Using an API: Walking into a library and asking the librarian for a specific book. They hand you a neat catalog card (JSON) with all the information organized.

Web Scraping: Sneaking into the library's back room and photographing pages from books yourself. You get the data, but it's messy, you might miss context, and you could get kicked out if caught.

Rate Limiting: The librarian says, "You can only ask for 100 books per hour. Come back tomorrow if you need more."

Authentication (API Keys): The library gives you a member card (API key) proving you're authorized to request data.

robots.txt: A sign outside the library saying, "Please don't photograph books from the rare manuscripts section."

💡 API vs Scraping

API (Application Programming Interface): The "front door" for data. Structured, documented, and authorized.

Web Scraping: The "back door". Extracting data from HTML meant for humans. Fragile but powerful.

Real-World Applications:

  • Weather Apps: Fetch current weather from OpenWeatherMap API
  • Financial Analysis: Pull stock prices from Yahoo Finance API or scrape market data
  • Social Media Monitoring: Collect tweets via Twitter API (now X API) for sentiment analysis
  • E-commerce: Scrape competitor prices to dynamically adjust your pricing strategy
💡 Learning Strategy: APIs & Scraping

Always Try the API First: Before scraping, check if the site has an API. It's faster, more reliable, and legal.

Use Browser DevTools: Open Chrome/Firefox DevTools → Network tab to see API requests websites make internally. Reverse-engineer hidden APIs.

Respect Rate Limits: Add time.sleep() between requests. Getting IP-banned wastes more time than waiting a few seconds.

Save Raw Data First: Save JSON responses or HTML to files before parsing. If parsing fails, you don't have to re-fetch.

Read robots.txt: Visit example.com/robots.txt to see what's allowed. Ignoring it can get you sued or blocked.

📓 Practice in Notebook

Open notebook-sessions/week7/session1_apis_scraping.ipynb and summarize API vs scraping with one example each. Note ethical considerations.

🔌 Connecting to APIs

The requests library is the gold standard for HTTP in Python.

Python ❌ Bad Practice No Error Handling
# ❌ BAD: Assuming everything works
import requests
import json

# If the internet is down or URL is wrong, this crashes
response = requests.get('https://api.fake-site.com/data')
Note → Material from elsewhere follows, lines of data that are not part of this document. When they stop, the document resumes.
(* ===== verification/Utf8.v ===== *)
(** * UTF-8, as the Rust standard library reads and writes it

    [char::encode_utf8], [str::chars] and [str::from_utf8]: a [char] is a
    Unicode scalar value, a string is valid when it decodes to such values in
    their shortest encodings.  The JSON codec and the subscription ids use it. *)

From S2P Require Import Prelude.

Local Open Scope Z_scope.

(** A Unicode scalar value: any code point but the surrogates. *)
Definition char_ok (c : Z) : Prop := 0 ≤ c < 0xD800 ∨ 0xE000 ≤ c < 0x110000.

(** [char::from_u32] *)
Definition char_from_u32 (c : Z) : option Z :=
  if ((0 <=? c) && (c <? 0xD800)) || ((0xE000 <=? c) && (c <? 0x110000))
  then Some c else None.

(** [char::encode_utf8], as [String::push] appends it. *)
Definition utf8_encode (c : Z) : bytes :=
  if decide (c < 0x80) then [c]
  else if decide (c < 0x800) then [0xC0 + c / 64; 0x80 + c mod 64]
  else if decide (c < 0x10000) then
    [0xE0 + c / 4096; 0x80 + c / 64 mod 64; 0x80 + c mod 64]
  else
    [0xF0 + c / 262144; 0x80 + c / 4096 mod 64; 0x80 + c / 64 mod 64;
     0x80 + c mod 64].

Definition in_range (lo hi b : Z) : bool := (lo <=? b) && (b <=? hi).

(** One step of [str::chars], with the checks of [str::from_utf8]. *)
Definition utf8_decode1 (s : bytes) : option (Z * bytes) :=
  match s with
  | [] => None
  | b0 :: r0 =>
      if in_range 0 0x7F b0 then Some (b0, r0)
      else if in_range 0xC2 0xDF b0 then
        match r0 with
        | b1 :: r =>
            if in_range 0x80 0xBF b1
            then Some ((b0 - 0xC0) * 64 + (b1 - 0x80), r) else None
        | _ => None
        end
      else if in_range 0xE0 0xEF b0 then
        match r0 with
        | b1 :: b2 :: r =>
            if in_range (if decide (b0 = 0xE0) then 0xA0 else 0x80)
                 (if decide (b0 = 0xED) then 0x9F else 0xBF) b1
               && in_range 0x80 0xBF b2
            then Some ((b0 - 0xE0) * 4096 + (b1 - 0x80) * 64 + (b2 - 0x80), r)
            else None
        | _ => None
        end
      else if in_range 0xF0 0xF4 b0 then
        match r0 with
        | b1 :: b2 :: b3 :: r =>
            if in_range (if decide (b0 = 0xF0) then 0x90 else 0x80)
                 (if decide (b0 = 0xF4) then 0x8F else 0xBF) b1
               && in_range 0x80 0xBF b2 && in_range 0x80 0xBF b3
            then Some ((b0 - 0xF0) * 262144 + (b1 - 0x80) * 4096
                       + (b2 - 0x80) * 64 + (b3 - 0x80), r)
            else None
        | _ => None
        end
      else None
  end.

Fixpoint utf8_chars_fuel (fuel : nat) (s : bytes) : option (list Z) :=
  match s with
  | [] => Some []
  | _ :: _ =>
      match fuel with
      | O => None
      | S fuel =>
          '(c, r) ← utf8_decode1 s;
          cs ← utf8_chars_fuel fuel r;
          Some (c :: cs)
      end
  end.

(** The characters of a string, [None] when it is not valid UTF-8. *)
Definition utf8_chars (s : bytes) : option (list Z) :=
  utf8_chars_fuel (length s) s.

Definition utf8_valid (s : bytes) : bool :=
  match utf8_chars s with Some _ => true | None => false end.

(** [s.chars()] of a Rust string, which is valid. *)
Definition chars (s : bytes) : list Z := default [] (utf8_chars s).

(** A Rust string holding these characters. *)
Definition from_chars (cs : list Z) : bytes := cs ≫= utf8_encode.

(** ** Lemmas *)

Ltac in_range_prop :=
  unfold in_range in *; bool_to_prop.

Lemma char_from_u32_ok c : char_ok c → char_from_u32 c = Some c.
Proof.
  intros Hc. unfold char_from_u32. destruct (_ || _) eqn:E; [done|].
  unfold char_ok in Hc. bool_to_prop. lia.
Qed.

Lemma char_from_u32_Some c d : char_from_u32 c = Some d → d = c ∧ char_ok c.
Proof.
  unfold char_from_u32, char_ok. destruct (_ || _) eqn:E; [|done].
  intros [= <-]. split; [done|]. bool_to_prop. destruct E; bool_to_prop; lia.
Qed.

Lemma utf8_encode_ok c : char_ok c → bytes_ok (utf8_encode c).
Proof.
  unfold char_ok, utf8_encode, byte_ok. intros Hc.
  repeat case_decide; repeat constructor;
    zlia.
Qed.

(** The first byte tells the length of the sequence; no byte of a longer
    sequence is below 0x80. *)
Lemma utf8_encode_shape c :
  char_ok c →
  (c < 0x80 ∧ utf8_encode c = [c]) ∨
  (0x80 ≤ c ∧ Forall (λ b, 0x80 ≤ b < 256) (utf8_encode c) ∧ utf8_encode c ≠ []).
Proof.
  unfold char_ok, utf8_encode. intros Hc.
  case_decide; [left; auto|right].
  repeat case_decide; (split; [lia|split; [|done]]); repeat constructor;
    zlia.
Qed.

Lemma in_range_true lo hi b : lo ≤ b ≤ hi → in_range lo hi b = true.
Proof. intros. unfold in_range. apply andb_true_intro. rewrite !Z.leb_le. lia. Qed.

Lemma in_range_false lo hi b : b < lo ∨ hi < b → in_range lo hi b = false.
Proof. intros. unfold in_range. apply andb_false_iff. rewrite !Z.leb_gt. lia. Qed.

Lemma utf8_decode1_encode c r :
  char_ok c → utf8_decode1 (utf8_encode c ++ r) = Some (c, r).
Proof.
  unfold char_ok, utf8_encode. intros Hc.
  destruct (decide (c < 0x80)) as [H1|H1].
  { simpl. by rewrite in_range_true by lia. }
  destruct (decide (c < 0x800)) as [H2|H2].
  { cbn [app utf8_decode1]. Z.div_mod_to_equations.
    rewrite (in_range_false 0 127), !in_range_true by lia. do 2 f_equal. lia. }
  destruct (decide (c < 0x10000)) as [H3|H3].
  { cbn [app utf8_decode1]. Z.div_mod_to_equations.
    rewrite (in_range_false 0 127), (in_range_false 0xC2 0xDF) by lia.
    rewrite (in_range_true 0xE0 0xEF) by lia.
    rewrite in_range_true by (repeat case_decide; lia).
    rewrite in_range_true by lia. simpl. do 2 f_equal. lia. }
  cbn [app utf8_decode1]. Z.div_mod_to_equations.
  rewrite (in_range_false 0 127), (in_range_false 0xC2 0xDF) by lia.
  rewrite (in_range_false 0xE0 0xEF), (in_range_true 0xF0 0xF4) by lia.
  rewrite in_range_true by (repeat case_decide; lia).
  rewrite !in_range_true by lia. simpl. do 2 f_equal. lia.
Qed.

Lemma utf8_decode1_inv s c r :
  utf8_decode1 s = Some (c, r) → char_ok c ∧ s = utf8_encode c ++ r.
Proof.
  destruct s as [|b0 r0]; simpl; [done|].
  destruct (in_range 0 127 b0) eqn:E0.
  { intros [= -> ->]. in_range_prop. split; [unfold char_ok; lia|].
    unfold utf8_encode. by rewrite decide_True by lia. }
  destruct (in_range 0xC2 0xDF b0) eqn:E1.
  { destruct r0 as [|b1 r1]; [done|]. destruct (in_range 0x80 0xBF b1) eqn:E2; [|done].
    intros [= <- <-]. in_range_prop. split; [unfold char_ok; lia|].
    unfold utf8_encode. rewrite decide_False, decide_True by lia.
    simpl. repeat f_equal; zlia. }
  destruct (in_range 0xE0 0xEF b0) eqn:E2.
  { destruct r0 as [|b1 [|b2 r1]]; try done.
    destruct (_ && _) eqn:E3; [|done]. intros [= <- <-].
    apply andb_prop in E3 as [E3 E4].
    assert (0x80 ≤ b1 ≤ 0xBF ∧ (b0 = 0xE0 → 0xA0 ≤ b1) ∧ (b0 = 0xED → b1 ≤ 0x9F)).
    { in_range_prop. repeat case_decide; lia. }
    clear E3. in_range_prop. split; [unfold char_ok; lia|].
    unfold utf8_encode. rewrite !decide_False, decide_True by lia.
    simpl. repeat f_equal; zlia. }
  destruct (in_range 0xF0 0xF4 b0) eqn:E3; [|done].
  destruct r0 as [|b1 [|b2 [|b3 r1]]]; try done.
  destruct (_ && _ && _) eqn:E4; [|done]. intros [= <- <-].
  apply andb_prop in E4 as [E4 E6]. apply andb_prop in E4 as [E4 E5].
  assert (0x80 ≤ b1 ≤ 0xBF ∧ (b0 = 0xF0 → 0x90 ≤ b1) ∧ (b0 = 0xF4 → b1 ≤ 0x8F)).
  { in_range_prop. repeat case_decide; lia. }
  clear E4. in_range_prop. split; [unfold char_ok; lia|].
  unfold utf8_encode. rewrite !decide_False by lia.
  simpl. repeat f_equal; zlia.
Qed.

Lemma utf8_encode_length c : (1 ≤ length (utf8_encode c) ≤ 4)%nat.
Proof. unfold utf8_encode. repeat case_decide; simpl; lia. Qed.

Lemma utf8_chars_fuel_spec fuel s cs :
  (length s ≤ fuel)%nat →
  utf8_chars_fuel fuel s = Some cs ↔ Forall char_ok cs ∧ s = from_chars cs.
Proof.
  revert s cs. induction fuel as [|fuel IH]; intros s cs Hl.
  { destruct s; simpl in *; [|lia]. split.
    - intros [= <-]. done.
    - intros [_ H]. destruct cs as [|c cs]; [done|]. simpl in H.
      pose proof (utf8_encode_length c). destruct (utf8_encode c); simpl in *; [lia|done]. }
  destruct s as [|b s].
  { simpl. split.
    - intros [= <-]. done.
    - intros [_ H]. destruct cs as [|c cs]; [done|]. simpl in H.
      pose proof (utf8_encode_length c). destruct (utf8_encode c); simpl in *; [lia|done]. }
  set (t := b :: s) in *. assert (t ≠ []) as Hne by done.
  change (utf8_chars_fuel (S fuel) t) with
    ('(c, r) ← utf8_decode1 t; cs ← utf8_chars_fuel fuel r; Some (c :: cs)).
  clearbody t. split.
  - destruct (utf8_decode1 t) as [[c r]|] eqn:Hd; simpl; [|done].
    apply utf8_decode1_inv in Hd as [Hc ->].
    destruct (utf8_chars_fuel fuel r) as [cs'|] eqn:Hr; simpl; [|done].
    intros [= <-]. apply IH in Hr as [Hcs ->].
    + split; [by constructor|done].
    + rewrite length_app in Hl. pose proof (utf8_encode_length c). lia.
  - intros [Hcs ->]. destruct cs as [|c cs]; [done|].
    inversion Hcs as [|? ? Hc Hcs']; subst.
    change (from_chars (c :: cs)) with (utf8_encode c ++ from_chars cs) in *.
    rewrite utf8_decode1_encode by done. simpl.
    rewrite length_app in Hl. pose proof (utf8_encode_length c).
    by rewrite (proj2 (IH (from_chars cs) cs ltac:(lia))).
Qed.

Lemma utf8_chars_spec s cs :
  utf8_chars s = Some cs ↔ Forall char_ok cs ∧ s = from_chars cs.
Proof. by apply utf8_chars_fuel_spec. Qed.

Lemma utf8_valid_spec s :
  utf8_valid s = true ↔ ∃ cs, Forall char_ok cs ∧ s = from_chars cs.
Proof.
  unfold utf8_valid. destruct (utf8_chars s) as [cs|] eqn:E.
  - apply utf8_chars_spec in E. naive_solver.
  - split; [done|]. intros (cs & H). apply utf8_chars_spec in H. congruence.
Qed.

Lemma chars_from_chars cs : Forall char_ok cs → chars (from_chars cs) = cs.
Proof.
  intros H. unfold chars. by rewrite (proj2 (utf8_chars_spec _ cs) (conj H eq_refl)).
Qed.

Lemma utf8_valid_encode c : char_ok c → utf8_valid (utf8_encode c) = true.
Proof.
  intros Hc. apply utf8_valid_spec. exists [c]. split; [by constructor|].
  unfold from_chars. simpl. by rewrite app_nil_r.
Qed.

Lemma from_chars_app a b : from_chars (a ++ b) = from_chars a ++ from_chars b.
Proof. unfold from_chars. apply bind_app. Qed.

Lemma from_chars_ok cs : Forall char_ok cs → bytes_ok (from_chars cs).
Proof.
  induction 1 as [|c cs Hc Hcs IH]; [constructor|].
  change (from_chars (c :: cs)) with (utf8_encode c ++ from_chars cs).
  apply Forall_app. split; [by apply utf8_encode_ok|done].
Qed.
# If response is 404 (Not Found), this crashes
data = json.loads(response.text)

print(data['results'])
Python 🔰 Novice Basic Check
# 🔰 NOVICE: Checking status code
import requests

url = 'https://jsonplaceholder.typicode.com/posts/1'
response = requests.get(url)

if response.status_code == 200:
    # Built-in JSON decoder
    data = response.json()
    print(f"Status Code: {response.status_code}")
    print(data)
else:
    print("Something went wrong")
Python ⭐ Best Practice Robust Handling
# ⭐ BEST PRACTICE: Try/Except & raise_for_status
import requests
from requests.exceptions import RequestException

url = 'https://jsonplaceholder.typicode.com/posts/1'

try:
    # Set timeout to prevent hanging forever
    response = requests.get(url, timeout=5)
    
    # Raises error for 4xx or 5xx status codes
    response.raise_for_status()
    
    data = response.json()
    print(f"Success: Fetched {len(data) if isinstance(data, list) else 1} posts")

except requests.exceptions.HTTPError as errh:
    print(f"Http Error: {errh}")
except requests.exceptions.ConnectionError as errc:
    print(f"Error Connecting: {errc}")
except requests.exceptions.Timeout as errt:
    print(f"Timeout Error: {errt}")
except RequestException as e:
    print(f"OOPS: {e}")
🏋️ Exercise: API Explorer

Description: Make GET requests to JSONPlaceholder, a free fake API for testing.

  • Use requests.get() to fetch data from https://jsonplaceholder.typicode.com/posts
  • Print the first 3 posts with their titles and body text
  • Fetch a single user from /users/1 and display their name, email, and company
  • Use raise_for_status() to handle potential errors
  • Add a timeout of 5 seconds to your requests

Bonus: Use query parameters to filter posts by userId: params={'userId': 1}

🏋️ Exercise: Weather Data Parser

Description: Parse nested JSON responses from a weather-like API structure.

  • Create a sample nested JSON structure simulating weather data with location, current, and forecast keys
  • Extract the current temperature and weather condition from the nested structure
  • Loop through a 5-day forecast array and print each day's high and low temperatures
  • Handle missing keys gracefully using .get() with default values
  • Convert the parsed data into a Pandas DataFrame

Bonus: Use json.dumps(data, indent=2) to pretty-print JSON for debugging.

🏋️ Exercise: GitHub API

Description: Work with authenticated API requests using the GitHub API.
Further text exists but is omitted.